» Task statement: Each line of the data that mentions the string "avoid" needs to be identified and copied.
○ ○ ○ ○ ○ ○ ○
Definition continues (g : Grid) (n : Z) (t t' : Train) : Prop :=
  sameTrain t t' /\ (sameLeg t t' \/ nextLeg g n t t').

(** A train pushed by [spawnTrain]: it runs between two different entries
    of the list of stations. *)
Definition spawnedTrain (g : Grid) (n : Z) (s : TrainSystemState) (t : Train) : Prop :=
  id t = trainId s /\ pathIndex t = 0 /\
  findPathOnRails g n (originStationX t) (originStationY t)
    (destStationX t) (destStationY t) = Some (path t) /\
  exists i j : nat,
    i <> j /\
    nth_error (findRailStations g n) i = Some (originStation t) /\
    nth_error (findRailStations g n) j = Some (destStation t).

Lemma redraw_result (budget : nat) (len : Z) (avoid : Z -> bool) :
  unitOracle rand -> 0 < len ->
  forall (idx : Z) (k : nat) (i : Z) (k' : nat),
    0 <= idx < len ->
    redraw rand budget len avoid idx k = (Some i, k') ->
    avoid i = false /\ 0 <= i < len.
Proof.
  intros Hunit Hlen.
  induction budget as [|b IH]; intros idx k i k' Hidx H; cbn [redraw] in H.
  - destruct (avoid idx) eqn:E; [discriminate|].
    injection H as <- _. split; assumption.
  - destruct (avoid idx) eqn:E.
    + unfold bind, PathTrains.random in H.
      apply IH in H; [exact H|].
      destruct (Hunit k) as (R1 & R2). apply floorTimes_range; assumption.
    + injection H as <- _. split; assumption.
Qed.

Lemma pathAt_nth_error (l : list Coord) (i : Z) :
  0 <= i < Z.of_nat (length l) ->
  nth_error l (Z.to_nat i) = Some (pathAt l i).
Proof.
  intro H. unfold pathAt, pick. apply nth_error_nth'. lia.
Qed.

Lemma coord_eta (c : Coord) : mkCoord (cx c) (cy c) = c.
Proof. destruct c. reflexivity. Qed.

Lemma sameTrain_trans (a b c : Train) :
  sameTrain a b -> sameTrain b c -> sameTrain a c.
Proof.
  unfold sameTrain. intros (A1 & A2 & A3 & A4 & A5) (B1 & B2 & B3 & B4 & B5).
  repeat split; congruence.
Qed.
Lemma statement_inv st before w after quit failed d st' w' :
  inv (mkState st (before ++ w :: after)) ->
  statement st w quit failed d = Some (st', w') ->
  inv (mkState st' (before ++ w' :: after)).
Proof.
  intros Hinv Hrun.
  destruct (inv_tallies _ _ _ _ Hinv) as (Hs & Hd & Hf & Hr).
  destruct w as [|p|p|p|p b|p b|p b|p b|p|p|p|p|p|]; simpl in Hrun;
    try (destruct (inv_holder _ _ _ _ p Hinv eq_refl) as (n & Hn & Hat));
    simpl in *.
  - (* Select *)
    assert (Hexit : inv (mkState st (before ++ Exited :: after))).
    { eapply inv_frame; [exact Hinv|..]; simpl; rewrite ?tally_middle; simpl;
        try done.
      - by left.
      - apply (inv_store _ Hinv).
      - intros q. by left.
      - lia.
      - rewrite Hf. f_equal. lia.
      - rewrite Hr. f_equal. lia. }
    destruct (quit && _); [by injection Hrun as <- <-|].
    destruct (Chan.buf (Queue.queue (Queue.nq st))) as [|p rest] eqn:Hbuf.
    { destruct (Chan.closed _); [by injection Hrun as <- <-|done]. }
    injection Hrun as <- <-.
    assert (Hpend : pending st = p :: rest ++ (Queue.sleepers st).*1).
    { unfold pending. by rewrite Hbuf. }
    eapply inv_frame; [exact Hinv|..]; simpl; rewrite ?tally_middle; simpl;
      try done.
    + by right; right.
    + apply (inv_store _ Hinv).
    + rewrite Hpend, app_nil_r. unfold pending. simpl.
      by rewrite <- Permutation_cons_append.
    + intros q Hq. left. rewrite Hpend. by right.
    + intros q n [= <-] Hn. apply (inv_pending _ Hinv p n); simpl; [|done].
      rewrite Hpend. by left.
    + lia.
    + rewrite Hf. f_equal. lia.
    + rewrite Hr. f_equal. lia.
  - (* Coin *)
    injection Hrun as <- <-. destruct st as [h q sl]. simpl in *.
    destruct failed;
      (eapply (inv_local (Queue.mkState h q sl) q h _ _ _ _ p n n);
       simpl; rewrite ?list_insert_id, ?tally_middle by done; simpl; try done;
       [lia|rewrite Hf; f_equal; lia|rewrite Hr; f_equal; lia]).
  - (* CountFailure *)
    injection Hrun as <- <-.
    eapply (inv_local st _ _ _ _ _ _ p n n);
      simpl; rewrite ?list_insert_id, ?tally_middle by done; simpl; try done.
    + lia.
    + rewrite Hf, wrap64_incr. f_equal. lia.
    + rewrite Hr. f_equal. lia.
  - (* Increment *)
    rewrite Hn in Hrun. injection Hrun as <- <-.
    pose proof (waiting_charged n Hat) as Hch.
    unfold waiting, Queue.maxRetries in Hat.
    assert (Ha : 0 <= Notification.Attempts n <= 3)
      by (destruct Hat as [[_ ->]|[_ ?]]; lia).
    assert (Hst : Notification.Status n = StatusQueued \/
                  Notification.Status n = StatusRetrying) by tauto.
    unfold Queue.maxRetries. rewrite (incr_small (Notification.Attempts n)) by lia.
    destruct (Z.leb_spec (Notification.Attempts n + 1) 3);
      (eapply (inv_local st _ _ _ _ _ _ p n); simpl;
       rewrite ?tally_middle,
         ?(total_attempts_insert _ _ n), ?(total_retried_insert _ _ n),
         ?(count_delivered_insert _ _ n) by done; simpl; try done;
       try (split; [done|unfold Queue.maxRetries; simpl; lia]);
       try (destruct Hst as [-> | ->]; lia);
       try (rewrite Hf; f_equal; lia);
       try (rewrite Hr; f_equal; unfold Queue.maxRetries; lia)).
  - (* SetRetrying *)
    unfold write_status in Hrun. rewrite Hn in Hrun. injection Hrun as <- <-.
    destruct Hat as [Hat Ha]. unfold charged, Queue.maxRetries in *.
    assert (Hst : Notification.Status n = StatusQueued \/
                  Notification.Status n = StatusRetrying) by tauto.
    eapply (inv_local st _ _ _ _ _ _ p n); simpl;
      rewrite ?tally_middle,
        ?(total_attempts_insert _ _ n), ?(total_retried_insert _ _ n),
        ?(count_delivered_insert _ _ n) by done; simpl; try done.
    + split; [done|]. simpl. unfold Queue.maxRetries.
      destruct Hat as [[_ ?]|[_ ?]]; lia.
    + destruct Hst as [-> | ->]; lia.
    + rewrite Hf. f_equal. lia.
    + rewrite Hr. f_equal. lia.
  - (* UpdateRetrying *)
    destruct (update st p) as [st1|] eqn:Hup; [|done]. injection Hrun as <- <-.
    eapply (inv_update st st1 _ _ _ _ p n); try done; [by left|].
    unfold status_attempts. destruct Hat as [-> Ha]. done.
  - (* CountRetry *)
    injection Hrun as <- <-.
    eapply (inv_local st _ _ _ _ _ _ p n n);
      simpl; rewrite ?list_insert_id, ?tally_middle by done; simpl; try done.
    + lia.
    + rewrite Hf. f_equal. lia.
    + rewrite Hr, wrap64_incr. f_equal. lia.
  - (* Spawn *)
    injection Hrun as <- <-.
    eapply inv_frame; [exact Hinv|..]; simpl; rewrite ?tally_middle; simpl;
      try done.
    + by right; left.
    + apply (inv_store _ Hinv).
    + unfold pending. simpl. rewrite fmap_app, app_nil_r, app_assoc. done.
    + intros q. unfold pending. simpl. rewrite fmap_app, app_assoc.
      intros [Hq|Hq]%elem_of_app; [by left|]. right.
      apply list_elem_of_singleton in Hq as ->. split; [done|].
      intros n0 Hn0. simpl in Hn0. assert (n0 = n) as -> by congruence.
      right. done.
    + intros q n0 Hq _ Hn0. assert (n0 = n) as -> by congruence.
      unfold status_attempts. destruct Hat as [-> Ha]. done.
    + lia.
    + rewrite Hf. f_equal. lia.
    + rewrite Hr. f_equal. lia.
  - (* SetFailed *)
    unfold write_status in Hrun. rewrite Hn in Hrun. injection Hrun as <- <-.
    destruct Hat as [Hat Ha]. unfold charged, Queue.maxRetries in *.
    assert (Hst : Notification.Status n = StatusRetrying)
      by (destruct Hat as [[_ ?]|[? _]]; [lia|done]).
    eapply (inv_local st _ _ _ _ _ _ p n); simpl;
      rewrite ?tally_middle,
        ?(total_attempts_insert _ _ n), ?(total_retried_insert _ _ n),
        ?(count_delivered_insert _ _ n) by done; simpl; try done.
    + rewrite Hst. lia.
    + rewrite Hf. f_equal. lia.
    + rewrite Hr. f_equal. lia.
  - (* UpdateFailed *)
    destruct (update st p) as [st1|] eqn:Hup; [|done]. injection Hrun as <- <-.
    eapply (inv_update st st1 _ _ _ _ p n); try done; [by right|].
    unfold status_attempts. destruct Hat as [-> Ha]. done.
  - (* SetDelivered *)
    unfold write_status in Hrun. rewrite Hn in Hrun. injection Hrun as <- <-.
    unfold waiting, Queue.maxRetries in Hat.
    assert (Ha : 0 <= Notification.Attempts n <= 3)
      by (destruct Hat as [[_ ->]|[_ ?]]; lia).
    assert (Hst : Notification.Status n = StatusQueued \/
                  Notification.Status n = StatusRetrying) by tauto.
    eapply (inv_local st _ _ _ _ _ _ p n); simpl;
      rewrite ?tally_middle,
        ?(total_attempts_insert _ _ n), ?(total_retried_insert _ _ n),
        ?(count_delivered_insert _ _ n) by done; simpl; try done.
    + destruct Hst as [-> | ->]; lia.
    + rewrite Hf. f_equal. lia.
    + rewrite Hr. f_equal. lia.
  - (* UpdateDelivered *)
    destruct (update st p) as [st1|] eqn:Hup; [|done]. injection Hrun as <- <-.
    eapply (inv_update st st1 _ _ _ _ p n); try done; [by left|].
    unfold status_attempts. destruct Hat as [-> Ha]. done.
  - (* Record *)
    injection Hrun as <- <-.
    eapply inv_frame; [exact Hinv|..]; simpl; rewrite ?tally_middle; simpl;
      try done.
    + by right; left.
    + apply (inv_store _ Hinv).
    + rewrite app_nil_r. by apply submseteq_inserts_r.
    + intros q. by left.
    + intros q n0 Hq _ Hn0. assert (n0 = n) as -> by congruence.
      unfold status_attempts. destruct Hat as [-> Ha]. done.
    + rewrite Hs, wrap64_incr, length_app. simpl. f_equal. lia.
    + rewrite length_app. simpl. lia.
    + rewrite Hf. f_equal. lia.
    + rewrite Hr. f_equal. lia.
  - done.
Qed.

(** A call that leaves the heap, the store, the counters and the
    workers alone and hands no new notification to the queue. *)
Lemma inv_shrink fs st' :
  inv fs ->
  Queue.heap st' = Queue.heap (shared fs) ->
  Queue.store (Queue.nq st') = Queue.store (Queue.nq (shared fs)) ->
  Queue.metrics (Queue.nq st') = Queue.metrics (Queue.nq (shared fs)) ->
  pending st' ⊆+ pending (shared fs) ->
  inv (mkState st' (workers fs)).
Proof.
  intros Hinv Hheap Hstore Hm Hsub.
  assert (Hown : owned (mkState st' (workers fs)) ⊆+ owned fs).
  { unfold owned, holding. simpl. by apply submseteq_app. }
  split; simpl; rewrite ?Hheap, ?Hstore, ?Hm; try apply Hinv.
  - intros q Hq. apply (inv_alloc _ Hinv). by eapply elem_of_submseteq.
  - pose proof (inv_nodup _ Hinv) as Hnd.
    apply submseteq_Permutation in Hown as [k Hk]. rewrite Hk in Hnd.
    by apply NoDup_app in Hnd as [? _].
  - intros q n Hq. apply (inv_pending _ Hinv). by eapply elem_of_submseteq.
Qed.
○ ○ ○ ○ ○ ○ ○
» Task result:
Lemma redraw_result (budget : nat) (len : Z) (avoid : Z -> bool) :
    redraw rand budget len avoid idx k = (Some i, k') ->
    avoid i = false /\ 0 <= i < len.
  - destruct (avoid idx) eqn:E; [discriminate|].
  - destruct (avoid idx) eqn:E.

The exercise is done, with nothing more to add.